Ok, let's take a look!
Building the Index
My 'index' is an in-memory array of data from the file system. For each file, I read in the contents, and then look at the front matter. Front matter on my blog posts is a set of key value pairs in text separated from the main content by three dashes.
Here's an example from this blog post itself:
---
layout: post
title: "Building a File Search Script in BoxLang"
date: "2025-02-20T18:00:00"
categories: ["development"]
tags: ["boxlang"]
banner_image: /images/banners/welcome2018.jpg
permalink: /2025/02/20/building-a-file-search-script-in-boxlang
description: Using BoxLang to index and search against a large set of Markdown files.
---
My [initial blog post](https://www.raymondcamden.com/2025/02/11/introducing-boxlang-scripting-for-the-jvm) on
[BoxLang](https://boxlang.io/) used a simple script example to demonstrate how the language can be used to
build shell script type utilities and it got me thinking about other ways I could use BoxLang for my own
personal tools. A little over three years ago, I [blogged](https://www.raymondcamden.com/2022/01/03/building-a-file-search-script-in-python) about a Python script I built to perform searches, locally,
against my blog. My blog content comes from near seven thousand Markdown files and while I've got a
good [client-side search](https://www.raymondcamden.com/search/) feature, I was curious what I could
from the terminal.
My intent here is to separate out the main content (after the second ---
) and parse information from the front matter, specifically the date and path. Here's how I accomplished that:
array function makeIndex(path) {
result = [];
files = directoryList(path, true, "files", "*.md");
files.forEach(f => {
fileOb = {};
fileOb.content = fileRead(f);
/*
Now get the front matter
*/
fm = fileOb.content.split('---')[2];
lines = fm.trim().split('#char(10)#');
lines.each(l => {
parts = l.split(': ');
if(parts[1] === "date") {
fileOb.date = parseDateTime(parts[2].replaceAll('"','').trim());
} else if(parts[1] === "permalink") {
fileOb.path = parts[2];
}
});
result.append(fileOb);
});
return result;
}
I assume most of this is pretty self-explanatory, but as always, let me know if something looks weird. I'll also point out that arrays in BoxLang, like ColdFusion, start with 1 and not 0.
Searching the Index
To search the index, I just do a simple case-insensitive comparison to the content of the files. This could absolutely be made fancier. For example, if I searched for "foo goo", I may want to do an AND search, an OR search, or a phrase search. But as this was a simple utility for me, Ray said it was ok to be lazy.

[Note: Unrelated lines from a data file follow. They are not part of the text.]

Definition umoven_peek (addr len : Z) : P (Z * list Z) :=
  if Z.land addr 7 =? 0 then umoven_words (S (Z.to_nat len)) addr len 0
  else
    let base := align8 addr in
    let n := addr - base in
    match peekdata base with
    | PkErr e => _ ← peek_error "umoven" e 0 len base; mret (-1, [])
    | PkOk val =>
        let m := Z.min (8 - n) len in
        let chunk := take (Z.to_nat m) (drop (Z.to_nat n) (bytes_le 8 val)) in
        '(r, rest) ← umoven_words (S (Z.to_nat len)) (u64 (base + 8)) (len - m) m;
        mret (r, chunk ++ rest)
    end.

(** umoven(tcp, addr, len, laddr): the result and the bytes stored at laddr. *)
Definition umoven (addr len : Z) : P (Z * list Z) :=
  let addr := mask_addr addr in
  ns ← get_ns;
  if ns : bool then umoven_peek addr len
  else
    match vm_readv addr len with
    | RvOk bs =>
        if Z.of_nat (length bs) =? len then mret (0, bs)
        else _ ← error_msg (short_read "umoven" (Z.of_nat (length bs)) len addr); mret (-1, bs)
    | RvErr e =>
        if e =? ENOSYS then _ ← set_ns true; umoven_peek addr len
        else if (e =? ESRCH) || (e =? EFAULT) || (e =? EIO) || (e =? EPERM)
        then mret (-1, [])
        else _ ← error_msg "process_vm_readv"; mret (-1, [])
    end.

(** ** umovestr *)

(** memchr(buf, 0, r) *)
Definition has_nul (l : list Z) : bool := existsb (fun b => b =? 0) l.

Definition x01010101 : Z := 0x0101010101010101.
Definition x80808080 : Z := 0x8080808080808080.

(** (u.val - x01010101) & ~u.val & x80808080, on unsigned longs *)
Definition nul_test (val : Z) : bool :=
  negb (Z.land (Z.land (u64 (val - x01010101)) (Z.lnot val)) x80808080 =? 0).

(** The length of the next process_vm_readv chunk: note that it is computed
    from [addr], the address the call started with. *)
Definition chunk_len (addr len : Z) : Z :=
  let chunk := if len >? 256 then 256 else len in
  let end_in_page := Z.land (u64 (addr + chunk)) 4095 in
  let r := chunk - end_in_page in
  if r >? 0 then r else chunk.

(** [while (len > 0)] around process_vm_readv.  The loop ends with a result and
    the bytes stored, or at [goto vm_readv_didnt_work] with the current [len]
    and [nread].  A count of 0 is handled by the errno switch, too. *)
Fixpoint umovestr_readv (fuel : nat) (addr remote len nread : Z) (acc : list Z)
    : P (Z * list Z + Z * Z) :=
  match fuel with
  | O => mret (inl (0, acc))
  | S fuel =>
      if len >? 0 then
        let fail (e : Z) : P (Z * list Z + Z * Z) :=
          if e =? ENOSYS then _ ← set_ns true; mret (inr (len, nread))
          else if e =? ESRCH then mret (inl (-1, acc))
          else if (e =? EFAULT) || (e =? EIO) || (e =? EPERM) then
            if nread =? 0 then mret (inl (-1, acc))
            else _ ← error_msg (short_read "umovestr" nread (nread + len) addr);
                 mret (inl (-1, acc))
          else _ ← error_msg "process_vm_readv"; mret (inl (-1, acc)) in
        match vm_readv remote (chunk_len addr len) with
        | RvOk [] => fail errno0
        | RvOk bs =>
            if has_nul bs then mret (inl (1, acc ++ bs))
            else
              let r := Z.of_nat (length bs) in
              umovestr_readv fuel addr (u64 (remote + r)) (len - r) (nread + r) (acc ++ bs)
        | RvErr e => fail e
        end
      else mret (inl (0, acc))
  end.

Fixpoint umovestr_words (fuel : nat) (addr len nread : Z) : P (Z * list Z) :=
  match fuel with
  | O => mret (0, [])
  | S fuel =>
      if len =? 0 then mret (0, [])
      else
        match peekdata addr with
        | PkErr e => _ ← peek_error "umovestr" e nread len addr; mret (-1, [])
        | PkOk val =>
            let m := Z.min 8 len in
            let chunk := take (Z.to_nat m) (bytes_le 8 val) in
            if nul_test val then mret (1, chunk)
            else
              '(r, rest) ← umovestr_words fuel (u64 (addr + 8)) (len - m) (nread + m);
              mret (r, chunk ++ rest)
        end
  end.

Definition umovestr_peek (addr len nread : Z) : P (Z * list Z) :=
  if Z.land addr 7 =? 0 then umovestr_words (S (Z.to_nat len)) addr len nread
  else
    let base := align8 addr in
    let n := addr - base in
    match peekdata base with
    | PkErr e => _ ← peek_error "umovestr" e 0 len base; mret (-1, [])
    | PkOk val =>
        let m := Z.min (8 - n) len in
        let tail := drop (Z.to_nat n) (bytes_le 8 val) in
        let chunk := take (Z.to_nat m) tail in
        (* while (n & (sizeof(long) - 1)) if (u.x[n++] == 0) return 1; *)
        if has_nul tail then mret (1, chunk)
        else
          '(r, rest) ← umovestr_words (S (Z.to_nat len)) (u64 (base + 8)) (len - m) (nread + m);
          mret (r, chunk ++ rest)
    end.

Definition umovestr (addr len : Z) : P (Z * list Z) :=
  let addr := mask_addr addr in
  ns ← get_ns;
  if ns : bool then umovestr_peek addr len 0
  else
    r ← umovestr_readv (S (Z.to_nat len)) addr addr len 0 [];
    match r with
    | inl res => mret res
    | inr (len, nread) => umovestr_peek addr len nread
    end.

(** upeek(tcp, off, res): result, value stored on success. *)
Definition upeek (off : Z) : P (Z * option Z) :=
  match peekuser off with
  | PkErr e =>
      if e =? ESRCH then mret (-1, None)
      else _ ← error_msg ("upeek: PTRACE_PEEKUSER pid:" +:+ fmt_d pid +:+ " @0x" +:+ fmt_x (u64 off) +:+ ")"); mret (-1, None)
  | PkOk val => mret (0, Some val)
  end.
End umove.

(** ** Reads print nothing *)

Definition quiet {A} (c : P A) : Prop := forall s, p_out (c s).2 = p_out s.

Lemma quiet_ret {A} (x : A) : quiet (mret x).
Proof. done. Qed.
Lemma quiet_bind {A B} (c : P A) (k : A -> P B) :
  quiet c -> (forall x, quiet (k x)) -> quiet (c ≫= k).
Proof.
  intros Hc Hk s. unfold mbind, P_bind. specialize (Hc s).
  destruct (c s) as [x s']. simpl in Hc. by rewrite Hk.
Qed.
Lemma quiet_error_msg t : quiet (error_msg t).
Proof. done. Qed.
Lemma quiet_set_ns b : quiet (set_ns b).
Proof. done. Qed.
Lemma quiet_get_ns : quiet get_ns.
Proof. done. Qed.
Create HintDb quiet.
#[export] Hint Resolve @quiet_ret quiet_error_msg quiet_set_ns quiet_get_ns : quiet.

(** Follow the structure of a computation. *)
Ltac quiet_tac :=
  repeat first
    [ solve [auto with quiet]
    | apply quiet_bind; [|intros ?]
    | match goal with
      | |- quiet (match ?x with _ => _ end) => destruct x
      | |- quiet (let '(_, _) := ?x in _) => destruct x
      end ].

Section quiet_reads.
Context `{K : Kernel}.

Lemma quiet_peek_error pid fn e nread len addr : quiet (peek_error pid fn e nread len addr).
Proof. unfold peek_error. quiet_tac. Qed.
Hint Resolve quiet_peek_error : quiet.

Lemma quiet_umoven_words pid fuel addr len nread : quiet (umoven_words pid fuel addr len nread).
Proof.
  revert addr len nread. induction fuel; intros; cbn [umoven_words]; quiet_tac.
Qed.
Hint Resolve quiet_umoven_words : quiet.

Lemma quiet_umoven ws pid addr len : quiet (umoven ws pid addr len).
Proof. unfold umoven, umoven_peek. quiet_tac. Qed.

Lemma quiet_umovestr_readv fuel addr remote len nread acc :
  quiet (umovestr_readv fuel addr remote len nread acc).
Proof.
  revert remote len nread acc. induction fuel; intros; cbn [umovestr_readv]; quiet_tac.
Qed.
Lemma quiet_umovestr_words pid fuel addr len nread :
  quiet (umovestr_words pid fuel addr len nread).
Proof.
  revert addr len nread. induction fuel; intros; cbn [umovestr_words]; quiet_tac.
Qed.
Hint Resolve quiet_umovestr_words quiet_umovestr_readv : quiet.

Lemma quiet_umovestr ws pid addr len : quiet (umovestr ws pid addr len).
Proof. unfold umovestr, umovestr_peek. quiet_tac. Qed.
End quiet_reads.
#[export] Hint Resolve quiet_umoven quiet_umovestr : quiet.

array function searchIndex(index, terms) {
result = [];
index.forEach(i => {
if(i.content.findNoCase(terms) >= 1) {
result.push(i);
}
});
return result;
}
Designing the CLI Interface
Ok, so we've got our two main methods and now it's time to use it. The first thing I had to figure out was - how should the search term be provided? I knew it would as an argument, and you saw me use cliGetArgs()
in the first post, but there's a simple way to do what I did before. In the docs, it describes how if you use --something
or -somethingelse
, you get default parsing/behavior etc in.
I decided to support --term=X
as the main way to get the search term from the user (which again, is just me), but I also wanted to support a case where I forgot to pass it in. BoxLang supports prompting for command line arguments as well using cliRead
. Therefore, I wrote my code to support both:
args = cliGetArgs();
if(!args.options.keyExists('term')) {
/*
option 1...
println("Pass a term: --term=something");
abort;
*/
// option 2
term = cliRead("Enter the term to search for: ");
} else term = args.options.term;
As you'll see in the commented out section, initially I output help when term wasn't passed, but I pivoted to simply asking for the term instead.
Once I have the term, I do the hard work of calling my two previous methods:
print("Making index...");
index = makeIndex(rootDir);
println(" now searching...");
results = searchIndex(index, term);
Note how I used print
first, to not include a new line, and then followed it with a println
to then start a new line. The variable, rootDir
, is defined earlier in the script and points to where I checked out my repo.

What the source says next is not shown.